Work to complete
All lines from the opening of the entries below through the line containing "Fixpoint remove_first (prefix" must be output exactly as they appear, with no other lines.

Saved data entries
——
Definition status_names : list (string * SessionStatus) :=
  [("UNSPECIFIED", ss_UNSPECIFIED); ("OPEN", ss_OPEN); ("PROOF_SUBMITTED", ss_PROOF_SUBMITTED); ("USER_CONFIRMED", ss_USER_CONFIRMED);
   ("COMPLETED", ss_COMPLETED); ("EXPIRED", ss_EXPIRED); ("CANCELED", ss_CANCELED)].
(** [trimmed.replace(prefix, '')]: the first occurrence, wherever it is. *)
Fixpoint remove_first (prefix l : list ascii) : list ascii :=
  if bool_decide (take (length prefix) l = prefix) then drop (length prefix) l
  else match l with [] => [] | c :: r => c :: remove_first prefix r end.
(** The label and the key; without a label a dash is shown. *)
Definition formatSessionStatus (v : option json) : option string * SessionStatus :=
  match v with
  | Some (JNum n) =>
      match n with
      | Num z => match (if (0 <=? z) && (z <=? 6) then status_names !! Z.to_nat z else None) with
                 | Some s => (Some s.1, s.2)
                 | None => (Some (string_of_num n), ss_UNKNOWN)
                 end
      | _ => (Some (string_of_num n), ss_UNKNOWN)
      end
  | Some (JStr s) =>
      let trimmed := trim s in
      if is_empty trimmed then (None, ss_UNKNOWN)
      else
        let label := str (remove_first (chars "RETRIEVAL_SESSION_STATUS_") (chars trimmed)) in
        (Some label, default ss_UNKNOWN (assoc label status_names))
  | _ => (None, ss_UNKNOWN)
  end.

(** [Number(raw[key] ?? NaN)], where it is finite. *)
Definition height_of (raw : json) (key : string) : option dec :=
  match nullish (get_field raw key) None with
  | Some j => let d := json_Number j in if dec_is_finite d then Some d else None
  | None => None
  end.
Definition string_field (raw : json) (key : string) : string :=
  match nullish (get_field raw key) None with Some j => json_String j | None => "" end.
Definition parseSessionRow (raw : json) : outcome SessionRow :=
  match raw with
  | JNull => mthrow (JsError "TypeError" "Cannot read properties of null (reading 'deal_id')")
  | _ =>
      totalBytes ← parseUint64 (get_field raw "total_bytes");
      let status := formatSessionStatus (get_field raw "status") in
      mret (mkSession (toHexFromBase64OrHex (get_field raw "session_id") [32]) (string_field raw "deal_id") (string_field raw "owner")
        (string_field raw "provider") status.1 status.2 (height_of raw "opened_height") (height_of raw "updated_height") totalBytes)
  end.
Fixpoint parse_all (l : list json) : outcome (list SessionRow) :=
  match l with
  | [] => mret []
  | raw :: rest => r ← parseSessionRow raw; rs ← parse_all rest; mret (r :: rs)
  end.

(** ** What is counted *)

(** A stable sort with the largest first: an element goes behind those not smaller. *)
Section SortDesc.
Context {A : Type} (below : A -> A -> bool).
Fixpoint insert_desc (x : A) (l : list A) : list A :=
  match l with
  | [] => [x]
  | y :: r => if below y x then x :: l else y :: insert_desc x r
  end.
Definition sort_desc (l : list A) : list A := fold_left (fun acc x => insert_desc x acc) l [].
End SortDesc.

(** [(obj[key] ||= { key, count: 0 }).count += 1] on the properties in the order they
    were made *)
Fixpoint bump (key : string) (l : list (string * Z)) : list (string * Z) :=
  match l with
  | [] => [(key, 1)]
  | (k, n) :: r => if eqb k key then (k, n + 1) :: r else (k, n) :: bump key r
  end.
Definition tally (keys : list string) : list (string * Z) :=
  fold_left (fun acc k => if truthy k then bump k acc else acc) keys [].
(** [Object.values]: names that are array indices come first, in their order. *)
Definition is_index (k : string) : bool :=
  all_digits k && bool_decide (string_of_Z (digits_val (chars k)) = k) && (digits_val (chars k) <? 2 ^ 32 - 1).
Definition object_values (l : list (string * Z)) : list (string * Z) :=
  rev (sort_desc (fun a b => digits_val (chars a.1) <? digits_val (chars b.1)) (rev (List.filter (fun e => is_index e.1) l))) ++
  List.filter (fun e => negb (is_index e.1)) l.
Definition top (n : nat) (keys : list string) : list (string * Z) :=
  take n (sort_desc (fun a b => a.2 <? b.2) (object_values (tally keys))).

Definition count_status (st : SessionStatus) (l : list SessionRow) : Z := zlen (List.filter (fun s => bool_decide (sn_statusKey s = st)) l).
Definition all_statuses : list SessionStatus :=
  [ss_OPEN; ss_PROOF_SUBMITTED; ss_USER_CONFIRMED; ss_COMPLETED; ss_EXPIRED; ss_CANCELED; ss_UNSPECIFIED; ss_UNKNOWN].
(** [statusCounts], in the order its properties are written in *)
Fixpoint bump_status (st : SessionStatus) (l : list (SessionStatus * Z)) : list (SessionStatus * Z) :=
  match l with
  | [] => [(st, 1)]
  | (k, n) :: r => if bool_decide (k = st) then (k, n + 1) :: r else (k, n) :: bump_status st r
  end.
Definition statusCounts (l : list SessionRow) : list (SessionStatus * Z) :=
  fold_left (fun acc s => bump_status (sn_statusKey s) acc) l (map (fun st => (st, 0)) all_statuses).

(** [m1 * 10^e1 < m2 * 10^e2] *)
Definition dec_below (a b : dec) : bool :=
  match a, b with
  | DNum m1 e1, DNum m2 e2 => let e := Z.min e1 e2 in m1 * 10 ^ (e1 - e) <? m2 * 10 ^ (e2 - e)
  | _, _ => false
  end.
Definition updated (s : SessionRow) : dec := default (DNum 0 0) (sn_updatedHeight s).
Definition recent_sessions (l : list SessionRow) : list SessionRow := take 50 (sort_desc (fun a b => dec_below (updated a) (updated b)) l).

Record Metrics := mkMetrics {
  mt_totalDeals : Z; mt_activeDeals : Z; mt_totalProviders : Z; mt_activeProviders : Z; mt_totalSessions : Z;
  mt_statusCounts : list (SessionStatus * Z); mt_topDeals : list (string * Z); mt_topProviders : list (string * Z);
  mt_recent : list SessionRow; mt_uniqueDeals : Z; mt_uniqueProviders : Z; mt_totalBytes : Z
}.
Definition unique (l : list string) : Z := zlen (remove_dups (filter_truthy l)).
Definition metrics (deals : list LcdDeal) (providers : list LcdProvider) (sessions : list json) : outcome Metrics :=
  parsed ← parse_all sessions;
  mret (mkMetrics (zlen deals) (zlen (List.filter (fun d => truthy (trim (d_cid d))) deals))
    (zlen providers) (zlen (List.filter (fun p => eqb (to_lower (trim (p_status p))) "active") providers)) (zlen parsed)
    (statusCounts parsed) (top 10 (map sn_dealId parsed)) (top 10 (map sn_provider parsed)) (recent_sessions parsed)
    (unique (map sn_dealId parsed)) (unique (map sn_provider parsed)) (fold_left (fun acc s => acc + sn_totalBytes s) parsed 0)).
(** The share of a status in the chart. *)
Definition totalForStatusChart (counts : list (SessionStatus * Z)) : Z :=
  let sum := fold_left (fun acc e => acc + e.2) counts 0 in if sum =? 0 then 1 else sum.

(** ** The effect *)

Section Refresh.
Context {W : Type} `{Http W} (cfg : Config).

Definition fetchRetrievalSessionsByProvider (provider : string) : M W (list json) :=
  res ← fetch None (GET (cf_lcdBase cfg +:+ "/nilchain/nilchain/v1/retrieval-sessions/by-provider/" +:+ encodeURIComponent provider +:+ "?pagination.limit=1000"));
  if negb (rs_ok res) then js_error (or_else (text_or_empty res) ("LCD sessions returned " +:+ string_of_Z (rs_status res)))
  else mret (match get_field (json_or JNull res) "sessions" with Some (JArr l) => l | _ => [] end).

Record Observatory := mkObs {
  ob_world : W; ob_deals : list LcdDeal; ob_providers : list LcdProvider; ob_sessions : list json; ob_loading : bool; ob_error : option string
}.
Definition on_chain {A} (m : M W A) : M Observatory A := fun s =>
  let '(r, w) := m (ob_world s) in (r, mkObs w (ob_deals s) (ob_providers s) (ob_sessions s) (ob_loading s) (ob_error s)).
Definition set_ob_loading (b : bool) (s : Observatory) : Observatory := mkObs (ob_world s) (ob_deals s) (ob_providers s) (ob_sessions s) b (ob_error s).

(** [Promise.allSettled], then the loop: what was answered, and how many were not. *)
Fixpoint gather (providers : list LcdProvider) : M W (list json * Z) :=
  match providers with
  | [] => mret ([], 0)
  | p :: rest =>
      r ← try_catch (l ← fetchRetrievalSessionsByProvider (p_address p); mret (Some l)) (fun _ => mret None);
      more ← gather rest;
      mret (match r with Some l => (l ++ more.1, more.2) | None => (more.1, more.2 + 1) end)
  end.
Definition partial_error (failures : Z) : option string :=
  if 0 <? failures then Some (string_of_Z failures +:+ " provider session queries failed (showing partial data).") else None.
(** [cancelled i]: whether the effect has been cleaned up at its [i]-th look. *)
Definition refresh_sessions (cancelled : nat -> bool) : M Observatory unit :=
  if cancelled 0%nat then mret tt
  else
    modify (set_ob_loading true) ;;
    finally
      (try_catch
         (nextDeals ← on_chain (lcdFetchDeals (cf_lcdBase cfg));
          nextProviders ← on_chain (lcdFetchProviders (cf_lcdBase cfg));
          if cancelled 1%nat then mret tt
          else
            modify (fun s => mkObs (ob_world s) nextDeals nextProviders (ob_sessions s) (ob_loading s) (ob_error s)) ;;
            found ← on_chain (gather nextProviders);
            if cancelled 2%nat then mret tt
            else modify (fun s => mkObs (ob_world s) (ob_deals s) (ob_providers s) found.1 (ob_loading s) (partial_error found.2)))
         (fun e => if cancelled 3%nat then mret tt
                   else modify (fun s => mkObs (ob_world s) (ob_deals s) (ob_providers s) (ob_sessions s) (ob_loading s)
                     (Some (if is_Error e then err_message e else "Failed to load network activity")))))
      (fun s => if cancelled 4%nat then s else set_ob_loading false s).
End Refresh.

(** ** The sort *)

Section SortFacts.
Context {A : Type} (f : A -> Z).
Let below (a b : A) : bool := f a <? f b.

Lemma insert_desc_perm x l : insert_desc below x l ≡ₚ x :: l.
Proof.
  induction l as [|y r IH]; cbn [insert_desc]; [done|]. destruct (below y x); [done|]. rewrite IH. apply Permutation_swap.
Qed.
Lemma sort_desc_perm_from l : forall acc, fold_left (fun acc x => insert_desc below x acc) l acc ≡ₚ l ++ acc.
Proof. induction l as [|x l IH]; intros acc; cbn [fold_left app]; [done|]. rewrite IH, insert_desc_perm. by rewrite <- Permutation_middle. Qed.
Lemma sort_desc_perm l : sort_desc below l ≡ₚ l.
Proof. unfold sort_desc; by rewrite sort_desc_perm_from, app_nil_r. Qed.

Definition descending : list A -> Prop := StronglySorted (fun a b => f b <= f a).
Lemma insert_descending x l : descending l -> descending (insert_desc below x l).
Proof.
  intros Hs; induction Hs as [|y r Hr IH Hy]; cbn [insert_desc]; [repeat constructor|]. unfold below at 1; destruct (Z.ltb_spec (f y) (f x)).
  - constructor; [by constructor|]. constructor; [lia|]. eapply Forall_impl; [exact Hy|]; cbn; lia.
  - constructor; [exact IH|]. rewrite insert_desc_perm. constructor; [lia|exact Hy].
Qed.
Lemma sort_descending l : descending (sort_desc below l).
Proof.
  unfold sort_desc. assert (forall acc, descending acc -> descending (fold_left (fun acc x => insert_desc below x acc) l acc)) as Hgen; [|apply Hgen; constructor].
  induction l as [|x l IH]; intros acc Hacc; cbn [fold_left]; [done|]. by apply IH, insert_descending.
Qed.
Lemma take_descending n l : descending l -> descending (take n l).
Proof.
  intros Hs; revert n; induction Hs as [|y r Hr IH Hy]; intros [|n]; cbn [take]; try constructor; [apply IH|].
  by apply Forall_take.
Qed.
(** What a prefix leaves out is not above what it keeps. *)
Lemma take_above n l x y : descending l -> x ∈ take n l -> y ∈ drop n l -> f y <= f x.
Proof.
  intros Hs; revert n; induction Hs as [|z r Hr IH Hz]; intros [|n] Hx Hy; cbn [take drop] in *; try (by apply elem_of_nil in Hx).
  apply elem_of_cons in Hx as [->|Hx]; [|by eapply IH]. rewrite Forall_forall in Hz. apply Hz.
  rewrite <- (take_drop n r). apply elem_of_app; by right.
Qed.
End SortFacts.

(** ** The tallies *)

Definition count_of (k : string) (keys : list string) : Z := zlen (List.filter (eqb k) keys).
——
Answer to this problem
Definition status_names : list (string * SessionStatus) :=
  [("UNSPECIFIED", ss_UNSPECIFIED); ("OPEN", ss_OPEN); ("PROOF_SUBMITTED", ss_PROOF_SUBMITTED); ("USER_CONFIRMED", ss_USER_CONFIRMED);
   ("COMPLETED", ss_COMPLETED); ("EXPIRED", ss_EXPIRED); ("CANCELED", ss_CANCELED)].
(** [trimmed.replace(prefix, '')]: the first occurrence, wherever it is. *)
Fixpoint remove_first (prefix l : list ascii) : list ascii :=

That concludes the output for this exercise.